Historic Mount Princeton Hot Springs Resort
Historic Bath House
MOUNT PRINCETON HOT SPRINGS RESORT
In 1860, a way station, hotel, and freight depot were built near the site of the present hotel to serve freighters traveling over Tincup Pass, bound for the mines of Ashcroft and Aspen; and over the Altman Pass toward Gunnison Country.
A three-story hotel was built in 1879 by a group of mining men made wealthy with profits from the fantastically productive Mary Murphy Mine. It took four years to build and never saw a paying customer.
During this time, the Denver and South Park & Pacific Railroad pushed its narrow gauge ribbon of steel up Chalk Creek canyon. The railroad built the famous Alpine Tunnel under Altman Pass, which ultimately ruined the company due to the expense of losing livestock and cargo to avalanches and heavy snow. However, even with the railroads arriving, the hotel’s business faltered. In 1913, when the hotel was sold to the Carlsbad Hot Springs Corporation, its guest registers were still uncompromised by ink.
Carlsbad’s partners were too busy fighting each other in court to make the business prosper, and it changed hands again in 1915.
The new owners added a fourth floor to the hotel and towers that reached more than 100 feet into the sky. At long last, and for a decade thereafter, the Mount Princeton Hot Springs hotel thrived.
The railroad deposited quests at the hotel’s own landing about 40 feet from the rear entrance. The mines were shipping some of the state’s richest ore. Dining tables were set with heavy silver and fine china in the hotel’s exclusive pattern.

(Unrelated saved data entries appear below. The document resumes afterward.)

(** A bar is absent when the provider has no value in it. *)
Definition bar_absent (b : PriceBar) : bool :=
  is_nan (bar_open b) && is_nan (bar_high b)
  && is_nan (bar_low b) && is_nan (bar_close b).

(** The bars of [symbol], in index order. *)
Definition bars_of (index : list (string -> PriceBar)) (symbol : string) : list PriceBar :=
  map (fun r => r symbol) index.

Definition first_available (bars : list PriceBar) : option PriceBar :=
  find (fun b => negb (bar_absent b)) bars.

Definition last_available (bars : list PriceBar) : option PriceBar :=
  first_available (rev bars).

(** A record that takes its Open from the first available bar of its ticker
    and its High, Low and Close from the last available one. *)
Definition from_available_bars (index : list (string -> PriceBar))
    (r : MovementRecord) : Prop :=
  exists fb lb,
    first_available (bars_of index (Symbol r)) = Some fb
    /\ last_available (bars_of index (Symbol r)) = Some lb
    /\ Open r = bar_open fb
    /\ High r = bar_high lb /\ Low r = bar_low lb /\ Close r = bar_close lb.

(** First and last row of the index, whatever they hold. *)
Definition first_row {A : Type} (l : list A) : option A := hd_error l.

Fixpoint last_row {A : Type} (l : list A) : option A :=
  match l with
  | [] => None
  | [x] => Some x
  | _ :: t => last_row t
  end.

(** The provider answered a request with nothing: an exception, or a frame
    with an axis of length 0. *)
Definition no_data (response : Exc PriceTable) : Prop :=
  match response with
  | Ok data => table_empty data = true
  | Raise _ => True
  end.

(** ** Sample sessions *)

Module Sample.
Local Open Scope float_scope.

Definition FOO : PriceBar := mkBar 100 106 100 104.
Definition BAR : PriceBar := mkBar 100 130 100 120.
Definition BAZ : PriceBar := mkBar 5 5 0 5.
Definition absent : PriceBar := mkBar nan nan nan nan.

(** One trading day. *)
Definition day (s : string) : PriceBar :=
  if String.eqb s "FOO.NS" then FOO
  else if String.eqb s "BAR.NS" then BAR
  else if String.eqb s "BAZ.NS" then BAZ
  else absent.

(** A provider that answers every request with the day's bar of each
    requested ticker. *)
Definition daily (req : Request) : Exc PriceTable :=
  Ok (MultiIndexColumns (req_symbols req) [day]).

Definition unreachable (req : Request) : Exc PriceTable := Raise ProviderError.

Definition nothing (req : Request) : Exc PriceTable := Ok (MultiIndexColumns [] []).

(** The provider is down for batches that hold BAR.NS. *)
Definition flaky (req : Request) : Exc PriceTable :=
  if mem "BAR.NS" (req_symbols req) then Raise ProviderError else daily req.

Definition one_ticker_flat (req : Request) : Exc PriceTable := Ok (FlatColumns [FOO]).

Definition noon : datetime := {| toordinal := 739923; hour := 12; minute := 0 |}.
Definition evening : datetime := {| toordinal := 739923; hour := 18; minute := 45 |}.
Definition closing_minute : datetime := {| toordinal := 739923; hour := 15; minute := 30 |}.

Definition env (provider : Request -> Exc PriceTable) : Env :=
  {| now := noon; live_in_session_state := true; download := provider |}.

Definition env_closing (provider : Request -> Exc PriceTable) : Env :=
  {| now := closing_minute; live_in_session_state := true; download := provider |}.

Definition env_evening (provider : Request -> Exc PriceTable) : Env :=
  {| now := evening; live_in_session_state := false; download := provider |}.

Definition date : Z := 739922%Z.

(** Two minute bars; AAA.NS has no trade in the first minute. *)
Definition minute1 (s : string) : PriceBar :=
  if String.eqb s "BBB.NS" then mkBar 50 52 50 51 else absent.

Definition minute2 (s : string) : PriceBar :=
  if String.eqb s "AAA.NS" then FOO
  else if String.eqb s "BBB.NS" then mkBar 50 52 50 51
  else absent.

Definition intraday (req : Request) : Exc PriceTable :=
  Ok (MultiIndexColumns (req_symbols req) [minute1; minute2]).

(** 501 tickers: BAR.NS, 499 tickers the provider has nothing for, FOO.NS. *)
Definition filler (n : nat) : string :=
  "T" ++ NilZero.string_of_uint (Nat.to_uint n) ++ ".NS".

Definition listing : list string :=
  "BAR.NS" :: map filler (seq 1 499) ++ ["FOO.NS"].
(** The world after [Save] has read the clock once more and, when it
    inserts, has drawn an identifier, with [rows] in the store. *)
Definition after_insert (w : World) (rows : gmap string SqlRow) : World :=
  mkWorld (mkDB rows (outage (store w))) (clock w) (S (reads w)) (uuids w)
    (S (draws w)).

Definition after_update (w : World) (rows : gmap string SqlRow) : World :=
  mkWorld (mkDB rows (outage (store w))) (clock w) (S (reads w)) (uuids w)
    (draws w).

(** The world after one reading of the clock. *)
Definition tick (w : World) : World :=
  mkWorld (store w) (clock w) (S (reads w)) (uuids w) (draws w).

(** [now()] truncated to the second in UTC, in the words of section 4.2. *)
Definition truncated_stamp (t : Time) : Time :=
  time.In (time.Truncate t time.Second) time.UTC.

(** The task as [Run] and [Cancel] show it to the notification, and as
    [Errored] and [Succeeded] hand it to [Save]. *)
Definition requested (t : Task) (w : World) : Task :=
  set_Success None (set_Fail None (set_Request (Some (now w)) t)).

Definition cancelled (t : Task) (w : World) : Task :=
  set_Message "Task Cancelled"
    (set_Success None (set_Fail (Some (now w)) t)).

Definition errored (message : string) (t : Task) (w : World) : Task :=
  set_Message message (set_Fail (Some (now w)) t).

Definition succeeded (url hash : string) (t : Task) (w : World) : Task :=
  set_ResultHash hash (set_ResultUrl url (set_Success (Some (now w)) t)).

(** An operation comes in its turn: [Errored] on a task that has not
    succeeded, [Succeeded] on a task that has not failed; [Run] and [Cancel]
    at any time. *)
Definition in_turn (op : Op) (t : Task) : bool :=
  match op with
  | OpRun | OpCancel => true
  | OpErrored _ => match Success t with None => true | Some _ => false end
  | OpSucceeded _ _ => match Fail t with None => true | Some _ => false end
  end.

(** Every operation of the sequence comes in its turn, on the task and in
    the world the operations before it have left. *)
Fixpoint all_in_turn (send_request send_cancel : Task -> option error)
    (ops : list Op) (t : Task) (w : World) : bool :=
  match ops with
  | [] => true
  | op :: ops' =>
      in_turn op t &&
      all_in_turn send_request send_cancel ops'
        (fst (fst (apply_op send_request send_cancel op t w)))
        (snd (apply_op send_request send_cancel op t w))
  end.

(** The literals [readEnvBool] takes for true. *)
Definition env_true (v : string) : bool :=
  String.eqb v "true" || String.eqb v "TRUE" || String.eqb v "t".

(** Lower case of the letters A to Z, for the case-insensitive comparison
    section 4.1 speaks of. *)
Definition lower (c : ascii) : ascii :=
  let n := nat_of_ascii c in
  if Nat.leb 65 n && Nat.leb n 90 then ascii_of_nat (n + 32) else c.

Fixpoint to_lower (s : string) : string :=
  match s with
  | EmptyString => EmptyString
  | String c s' => String (lower c) (to_lower s')
  end.

Definition true_ignoring_case (v : string) : bool :=
  String.eqb (to_lower v) "true" || String.eqb (to_lower v) "t".


(** Every row of the store is filed under its own identifier. *)
Definition keyed (d : DB) : Prop :=
  forall (k : string) (r : SqlRow), tasks d !! k = Some r -> col_id r = k.

(** The world after [Read], [Save] and the like: same clock, same
    generator. *)
Definition same_oracles (w w' : World) : Prop :=
  clock w' = clock w /\ uuids w' = uuids w.

(** The string has a comma in it. *)
Fixpoint has_comma (s : string) : bool :=
  match s with
  | EmptyString => false
  | String c s' => Ascii.eqb c ","%char || has_comma s'
  end.


End spec.

(** ** Worked inputs *)

Module example.

Import task.

(** One and a half seconds after the Unix epoch, local time. *)
Definition half_past : Time := time.mkTime 1500000000 time.Local.

(** The clock advances a quarter of a second from reading to reading. *)
Definition quarter_clock (n : nat) : Time :=
  time.mkTime (1500000000 + Z.of_nat n * 250000000) time.Local.

Definition uuid_supply (n : nat) : string :=
  String (ascii_of_nat (97 + n)) "7c1-41d8".

(** A task that was never saved, with a message. *)
Definition mirror : Task :=
  mkTask "" time.zero time.zero "mirror the wiki" None None None
    "https://github.com/ipfs/ipfs-wiki" "4f0c" "https://ipfs.io" "c1a5" "" ""
    "disk full".

(** An empty store that answers. *)
Definition world : World :=
  mkWorld (mkDB ∅ None) quarter_clock 0 uuid_supply 0.

(** The world once [mirror] has been saved, and the task as a caller holds
    it then. *)
Definition world_saved : World := snd (Save mirror world).
Definition mirror_saved : Task := fst (fst (Save mirror world)).

(** Collaborators that deliver and one that does not. *)
Definition delivered (_ : Task) : option error := None.
Definition smtp_down (_ : Task) : option error :=
  Some (errorString "smtp: connection refused").

(** Hosts for the configuration. [filepath.Join] is played by a join with
    slashes, and the map is visited as written or backwards. *)
Definition join_slash (elems : list string) : string := String.concat "/" elems.

Definition as_written : RangeOrder := fun l => l.
Definition backwards : RangeOrder := fun l => rev l.

Definition gopath : gmap string string := {[ "GOPATH" := "/go" ]}.

Definition production_file : string :=
  "/go/src/github.com/archivers-space/task-mgmt/config.production.json".

Definition quote : string := String (ascii_of_nat 34) EmptyString.

(** The document [{"PORT": "9090"}]. *)
Definition port_9090_document : string :=
  "{" +:+ quote +:+ "PORT" +:+ quote +:+ ": " +:+ quote +:+ "9090" +:+ quote
  +:+ "}".

(** A decoder that knows this one document. *)
Definition decode (data : string) (cfg : config_json.config)
    : config_json.config * option string :=
  if String.eqb data port_9090_document
  then (config_json.set_Port "9090" cfg, None)
  else (cfg, Some "unexpected end of JSON input").

(** No configuration file at all. *)
Definition bare (environ : gmap string string) (order : RangeOrder)
    : config_json.Host :=
  config_json.mkHost environ (fun _ => StatNotExist)
    (fun _ => inr "no such file or directory") join_slash decode order.

(** Only the file of the production mode, holding [port_9090_document]. *)
Definition with_production_file (environ : gmap string string)
    : config_json.Host :=
  config_json.mkHost environ
    (fun path => if String.eqb path production_file then StatOk
                 else StatNotExist)
    (fun path => if String.eqb path production_file
                 then inl port_9090_document
                 else inr "no such file or directory")
    join_slash decode as_written.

But the hotel’s prosperity did not last. The last mine closed in 1924, and the railroad tore up its tracks in 1926. The Great Depression put a lid on the resort’s business – a lid that proved much too heavy for its subsequent owner to lift.
One owner didn’t even attempt to run the resort as a business. In 1950, a businessman named John Crowe bought the hotel and disassembled it, using the lumber to build a subdivision in Texas. Crowe salvaged more than one million board feet of lumber from the main hotel.
From 1944 to 1960, the George C. Roche, Jr. family utilized the hot spring water and kept the bathhouse, pool, and pit baths open to the public. In June 1960, Dennis Osborn of Houston, Texas built a new pool, a 20-room motel and recreational building on the site. In 1965, a lower lodge and dining room were created of native rock and batten board lumber on the old foundation of the Mount Princeton Hot Springs Hotel. From 1980 to 1987, John and Margaret Wise managed the premises, providing room and board interwoven with Christian ministry. In 1987, Mount Princeton Hot Springs Resort was purchased by a partnership from the Houston area.
Today Mount Princeton Hot Springs Resort is embarking on a new chapter in its long history. In 2004, the Mount Princeton Hot Springs Resort was purchased by its current owners, who undertook a massive renovation and expansion of this historic property. Rooms were beautifully renovated, stunning log cabins were built by the creek, and deferred maintenance issues were meticulously addressed. Ground was also broken for a stunning new pavilion that will soon accommodate larger corporate and group functions. The same “old West” Colorado “can do” attitude still prevails in our attentive staff and management, who await the opportunity to share with you the natural beauty and unmatched recreational opportunities afforded by the newly-modernized Mount Princeton Hot Springs Resort.